■ **Available records**:
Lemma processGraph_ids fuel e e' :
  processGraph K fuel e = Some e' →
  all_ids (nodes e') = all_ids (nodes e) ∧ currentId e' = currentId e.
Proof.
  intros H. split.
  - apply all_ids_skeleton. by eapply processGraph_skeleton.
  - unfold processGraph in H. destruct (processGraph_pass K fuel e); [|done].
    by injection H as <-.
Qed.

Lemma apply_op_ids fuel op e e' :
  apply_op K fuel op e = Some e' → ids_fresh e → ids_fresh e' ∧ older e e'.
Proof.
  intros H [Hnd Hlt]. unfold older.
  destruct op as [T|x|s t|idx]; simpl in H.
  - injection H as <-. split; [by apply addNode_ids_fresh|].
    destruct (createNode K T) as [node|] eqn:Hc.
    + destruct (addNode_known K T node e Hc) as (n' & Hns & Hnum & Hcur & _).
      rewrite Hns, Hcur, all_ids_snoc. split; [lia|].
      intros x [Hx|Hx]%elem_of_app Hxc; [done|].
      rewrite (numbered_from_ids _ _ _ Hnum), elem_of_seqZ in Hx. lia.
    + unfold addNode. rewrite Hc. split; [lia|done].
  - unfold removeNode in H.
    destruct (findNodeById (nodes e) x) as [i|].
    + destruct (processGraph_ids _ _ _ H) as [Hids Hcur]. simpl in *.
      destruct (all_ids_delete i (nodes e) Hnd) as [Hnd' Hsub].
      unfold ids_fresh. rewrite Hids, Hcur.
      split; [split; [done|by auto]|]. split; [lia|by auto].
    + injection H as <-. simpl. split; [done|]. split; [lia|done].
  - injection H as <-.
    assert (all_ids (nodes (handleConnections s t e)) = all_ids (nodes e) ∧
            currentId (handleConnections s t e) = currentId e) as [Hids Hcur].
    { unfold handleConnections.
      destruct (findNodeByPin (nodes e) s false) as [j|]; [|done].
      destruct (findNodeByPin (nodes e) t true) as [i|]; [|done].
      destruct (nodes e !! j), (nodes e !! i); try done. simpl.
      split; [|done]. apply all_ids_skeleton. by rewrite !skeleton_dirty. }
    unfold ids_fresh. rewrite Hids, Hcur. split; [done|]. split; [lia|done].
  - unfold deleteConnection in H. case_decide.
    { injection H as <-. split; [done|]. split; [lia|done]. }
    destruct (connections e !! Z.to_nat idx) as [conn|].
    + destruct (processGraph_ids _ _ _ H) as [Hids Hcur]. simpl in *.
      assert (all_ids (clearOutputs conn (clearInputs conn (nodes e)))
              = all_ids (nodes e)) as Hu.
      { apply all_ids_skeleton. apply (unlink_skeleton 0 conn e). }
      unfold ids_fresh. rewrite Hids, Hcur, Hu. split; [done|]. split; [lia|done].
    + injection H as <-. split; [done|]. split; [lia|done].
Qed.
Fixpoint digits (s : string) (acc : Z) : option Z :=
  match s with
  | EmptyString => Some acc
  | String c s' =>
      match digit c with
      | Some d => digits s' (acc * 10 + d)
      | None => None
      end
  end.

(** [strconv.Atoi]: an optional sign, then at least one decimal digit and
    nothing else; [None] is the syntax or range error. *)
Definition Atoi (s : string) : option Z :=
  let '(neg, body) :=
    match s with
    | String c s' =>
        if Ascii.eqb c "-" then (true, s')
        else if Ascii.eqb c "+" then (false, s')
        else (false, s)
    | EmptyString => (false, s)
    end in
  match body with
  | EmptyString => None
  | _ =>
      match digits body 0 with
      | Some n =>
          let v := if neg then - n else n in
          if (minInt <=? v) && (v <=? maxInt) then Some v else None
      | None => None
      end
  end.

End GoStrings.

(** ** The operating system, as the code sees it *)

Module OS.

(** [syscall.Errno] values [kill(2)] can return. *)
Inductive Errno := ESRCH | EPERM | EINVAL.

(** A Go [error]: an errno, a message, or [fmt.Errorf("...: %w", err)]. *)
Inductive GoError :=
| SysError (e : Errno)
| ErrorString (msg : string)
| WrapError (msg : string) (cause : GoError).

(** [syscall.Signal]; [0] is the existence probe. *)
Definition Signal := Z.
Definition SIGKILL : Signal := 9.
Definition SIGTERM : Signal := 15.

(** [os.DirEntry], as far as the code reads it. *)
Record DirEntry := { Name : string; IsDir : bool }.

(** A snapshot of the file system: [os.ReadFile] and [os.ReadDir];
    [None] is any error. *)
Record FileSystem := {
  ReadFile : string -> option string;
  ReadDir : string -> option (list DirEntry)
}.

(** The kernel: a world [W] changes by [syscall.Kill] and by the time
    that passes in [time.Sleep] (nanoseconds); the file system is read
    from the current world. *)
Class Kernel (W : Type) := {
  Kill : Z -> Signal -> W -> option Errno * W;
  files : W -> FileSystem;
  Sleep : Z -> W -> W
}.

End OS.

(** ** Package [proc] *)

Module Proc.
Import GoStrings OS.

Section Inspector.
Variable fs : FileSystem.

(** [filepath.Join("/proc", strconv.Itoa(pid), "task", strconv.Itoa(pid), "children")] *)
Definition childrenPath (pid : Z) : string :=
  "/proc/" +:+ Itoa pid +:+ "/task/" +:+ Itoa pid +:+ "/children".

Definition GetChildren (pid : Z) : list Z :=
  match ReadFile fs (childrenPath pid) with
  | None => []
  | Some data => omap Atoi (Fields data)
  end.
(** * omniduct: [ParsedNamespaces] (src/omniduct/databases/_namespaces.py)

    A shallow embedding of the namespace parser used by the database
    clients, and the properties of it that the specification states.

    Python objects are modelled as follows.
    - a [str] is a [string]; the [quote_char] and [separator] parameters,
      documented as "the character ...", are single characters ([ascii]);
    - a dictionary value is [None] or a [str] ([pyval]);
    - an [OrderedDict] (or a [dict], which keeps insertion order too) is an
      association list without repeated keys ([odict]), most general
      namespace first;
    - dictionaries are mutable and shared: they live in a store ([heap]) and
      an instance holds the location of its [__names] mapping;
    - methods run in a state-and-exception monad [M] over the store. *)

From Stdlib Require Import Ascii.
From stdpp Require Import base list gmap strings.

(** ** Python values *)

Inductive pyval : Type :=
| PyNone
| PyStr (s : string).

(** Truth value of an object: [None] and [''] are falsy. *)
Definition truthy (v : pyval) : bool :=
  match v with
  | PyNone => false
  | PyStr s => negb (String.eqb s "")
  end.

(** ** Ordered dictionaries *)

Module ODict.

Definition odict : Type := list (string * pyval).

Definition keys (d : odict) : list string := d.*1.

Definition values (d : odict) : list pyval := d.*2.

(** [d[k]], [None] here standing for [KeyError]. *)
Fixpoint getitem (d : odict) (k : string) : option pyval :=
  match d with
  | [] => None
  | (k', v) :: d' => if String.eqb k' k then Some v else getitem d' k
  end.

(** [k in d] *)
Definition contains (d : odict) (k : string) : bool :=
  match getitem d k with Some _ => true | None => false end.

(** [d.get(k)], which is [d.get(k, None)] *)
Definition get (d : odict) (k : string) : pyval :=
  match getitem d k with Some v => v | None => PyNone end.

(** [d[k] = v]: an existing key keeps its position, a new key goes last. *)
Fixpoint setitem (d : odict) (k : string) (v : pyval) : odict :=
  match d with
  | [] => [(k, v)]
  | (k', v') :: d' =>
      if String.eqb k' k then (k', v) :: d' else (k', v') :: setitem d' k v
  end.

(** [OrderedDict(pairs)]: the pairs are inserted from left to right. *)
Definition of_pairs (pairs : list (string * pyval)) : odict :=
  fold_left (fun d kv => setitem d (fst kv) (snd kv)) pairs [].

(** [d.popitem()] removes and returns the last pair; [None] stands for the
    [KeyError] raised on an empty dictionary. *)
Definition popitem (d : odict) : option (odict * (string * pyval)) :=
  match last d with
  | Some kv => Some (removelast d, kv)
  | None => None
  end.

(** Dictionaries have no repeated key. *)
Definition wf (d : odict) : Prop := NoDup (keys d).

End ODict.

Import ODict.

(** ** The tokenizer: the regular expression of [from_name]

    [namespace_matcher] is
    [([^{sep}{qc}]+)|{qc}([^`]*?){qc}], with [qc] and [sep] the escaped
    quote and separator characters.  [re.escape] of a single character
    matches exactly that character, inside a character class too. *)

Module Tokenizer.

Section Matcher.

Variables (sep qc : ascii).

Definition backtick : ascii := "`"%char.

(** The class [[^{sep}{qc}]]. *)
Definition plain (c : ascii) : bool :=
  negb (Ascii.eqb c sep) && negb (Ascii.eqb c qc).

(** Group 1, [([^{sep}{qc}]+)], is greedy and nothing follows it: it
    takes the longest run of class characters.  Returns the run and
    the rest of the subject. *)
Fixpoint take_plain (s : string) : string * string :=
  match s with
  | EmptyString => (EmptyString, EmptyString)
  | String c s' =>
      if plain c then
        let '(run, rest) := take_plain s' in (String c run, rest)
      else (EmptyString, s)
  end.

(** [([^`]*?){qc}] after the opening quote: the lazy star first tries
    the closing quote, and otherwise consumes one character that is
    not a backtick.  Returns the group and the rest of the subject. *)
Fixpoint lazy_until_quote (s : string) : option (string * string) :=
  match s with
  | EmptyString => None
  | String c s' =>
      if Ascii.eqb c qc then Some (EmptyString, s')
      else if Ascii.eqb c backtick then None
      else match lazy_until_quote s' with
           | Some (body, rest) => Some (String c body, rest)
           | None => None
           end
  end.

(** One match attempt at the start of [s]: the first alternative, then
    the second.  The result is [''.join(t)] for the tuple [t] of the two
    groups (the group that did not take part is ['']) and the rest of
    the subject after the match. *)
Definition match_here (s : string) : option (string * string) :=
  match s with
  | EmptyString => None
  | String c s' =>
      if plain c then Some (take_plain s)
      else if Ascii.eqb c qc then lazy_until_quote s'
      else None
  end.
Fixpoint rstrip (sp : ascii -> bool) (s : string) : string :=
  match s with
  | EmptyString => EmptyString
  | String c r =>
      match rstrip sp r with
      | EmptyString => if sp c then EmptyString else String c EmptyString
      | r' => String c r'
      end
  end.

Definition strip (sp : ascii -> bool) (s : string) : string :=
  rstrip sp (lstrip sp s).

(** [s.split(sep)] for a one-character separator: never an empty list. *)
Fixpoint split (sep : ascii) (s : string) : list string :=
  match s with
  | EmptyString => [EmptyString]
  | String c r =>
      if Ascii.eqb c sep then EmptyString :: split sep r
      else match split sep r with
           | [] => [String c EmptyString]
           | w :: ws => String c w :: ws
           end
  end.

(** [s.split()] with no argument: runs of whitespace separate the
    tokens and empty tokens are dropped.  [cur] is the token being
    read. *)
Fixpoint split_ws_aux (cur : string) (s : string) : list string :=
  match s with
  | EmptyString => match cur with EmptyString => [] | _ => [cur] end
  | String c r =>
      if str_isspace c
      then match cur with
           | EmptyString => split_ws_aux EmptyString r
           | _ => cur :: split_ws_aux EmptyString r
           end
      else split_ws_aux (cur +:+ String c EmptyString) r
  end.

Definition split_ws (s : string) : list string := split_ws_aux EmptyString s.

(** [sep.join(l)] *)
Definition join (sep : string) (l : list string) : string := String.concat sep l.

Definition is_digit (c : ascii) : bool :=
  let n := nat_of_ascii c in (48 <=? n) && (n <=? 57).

■ **Aim of the exercise**:
The line above containing "namespace first;", the line containing "(s : string).", and every line between them are to be transcribed exactly; no other line is wanted.

■ **Task solution**:
      namespace first;
    - dictionaries are mutable and shared: they live in a store ([heap]) and
      an instance holds the location of its [__names] mapping;
    - methods run in a state-and-exception monad [M] over the store. *)

From Stdlib Require Import Ascii.
From stdpp Require Import base list gmap strings.

(** ** Python values *)

Inductive pyval : Type :=
| PyNone
| PyStr (s : string).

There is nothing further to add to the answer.